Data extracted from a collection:

(** C9: Meta may post a webhook again for as long as it retries: if its messages were new
    the first time and its numbers are still with the same bots, the second request queues
    nothing, wakes nobody and leaves every table as it is, whatever was delivered, answered
    or swept in between, and it answers the same counts with none enqueued. *)
Theorem webhook_again appSecret req entries d t0 t1 d1 calls :
  readWebhook text appSecret req = inr entries ->
  Forall (fun row => ~ In (iw_wamid row) (List.map ib_wamid (cd_inbox d))) (webhookOf text d t0 entries).1 ->
  LaterRun t0 (enqueue t0 (webhookOf text d t0 entries).1 d).2 t1 d1 -> t1 <= t0 + INBOX_RETAIN_ACKED_MS -> sameRoutes d d1 ->
  exists calls', handleInbox text appSecret req (mkWorld d1 [] t1 calls) =
    (inr (mkIngressOutcome (ta_received (webhookOf text d t0 entries).2) 0 (ta_unknownNumbers (webhookOf text d t0 entries).2)
            (ta_rejected (webhookOf text d t0 entries).2)),
     mkWorld (bumped (length (webhookOf text d t0 entries).1) d1) [] t1 calls').
Proof.
  intros Hread Hnew Hrun Hb Hs. pose proof (webhook_run text appSecret d1 t1 calls req) as H. rewrite Hread in H.
  destruct (alike_webhook d d1 t0 t1 entries Hs) as [Ew Et]. destruct (webhookOf text d1 t1 entries) as [rows' tally'].
  cbn [fst snd] in Ew, Et. destruct H as [calls' H]. exists calls'. rewrite H, Et.
  rewrite (redelivered t0 _ d t1 d1 rows' Hnew Hrun Hb); [|rewrite Ew; apply incl_refl].
  cbn [fst snd]. replace (length rows') with (length (webhookOf text d t0 entries).1); [reflexivity|].
  rewrite <- (List.length_map iw_wamid rows'), <- Ew, List.length_map. reflexivity.
Qed.
End Again.

(** ** No U+0000 *)
Fixpoint cleanValues (j : Json) : bool :=
  match j with
  | JStr s => allChars (fun c => negb (Ascii.eqb c zero)) s
  | JArr l => List.forallb cleanValues l
  | JObj fields => List.forallb (fun p => cleanValues p.2) fields
  | JNull | JBool _ | JNum _ => true
  end.
Definition cleanString (s : string) : bool := cleanValues (JStr s).

Lemma removeAll_clean c s : allChars (fun x => negb (Ascii.eqb x c)) (removeAll c s) = true.
Proof. induction s as [|x s IH]; [reflexivity|]. cbn. destruct (Ascii.eqb x c) eqn:E; [exact IH|]. cbn. rewrite E. exact IH. Qed.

DIRECTIONS:
Lines from the top of the data above through the line with "intros Hread Hnew", both ends included: copy them exactly, nothing more.

ANSWER FOR THE TASK:
(** C9: Meta may post a webhook again for as long as it retries: if its messages were new
    the first time and its numbers are still with the same bots, the second request queues
    nothing, wakes nobody and leaves every table as it is, whatever was delivered, answered
    or swept in between, and it answers the same counts with none enqueued. *)
Theorem webhook_again appSecret req entries d t0 t1 d1 calls :
  readWebhook text appSecret req = inr entries ->
  Forall (fun row => ~ In (iw_wamid row) (List.map ib_wamid (cd_inbox d))) (webhookOf text d t0 entries).1 ->
  LaterRun t0 (enqueue t0 (webhookOf text d t0 entries).1 d).2 t1 d1 -> t1 <= t0 + INBOX_RETAIN_ACKED_MS -> sameRoutes d d1 ->
  exists calls', handleInbox text appSecret req (mkWorld d1 [] t1 calls) =
    (inr (mkIngressOutcome (ta_received (webhookOf text d t0 entries).2) 0 (ta_unknownNumbers (webhookOf text d t0 entries).2)
            (ta_rejected (webhookOf text d t0 entries).2)),
     mkWorld (bumped (length (webhookOf text d t0 entries).1) d1) [] t1 calls').
Proof.
  intros Hread Hnew Hrun Hb Hs. pose proof (webhook_run text appSecret d1 t1 calls req) as H. rewrite Hread in H.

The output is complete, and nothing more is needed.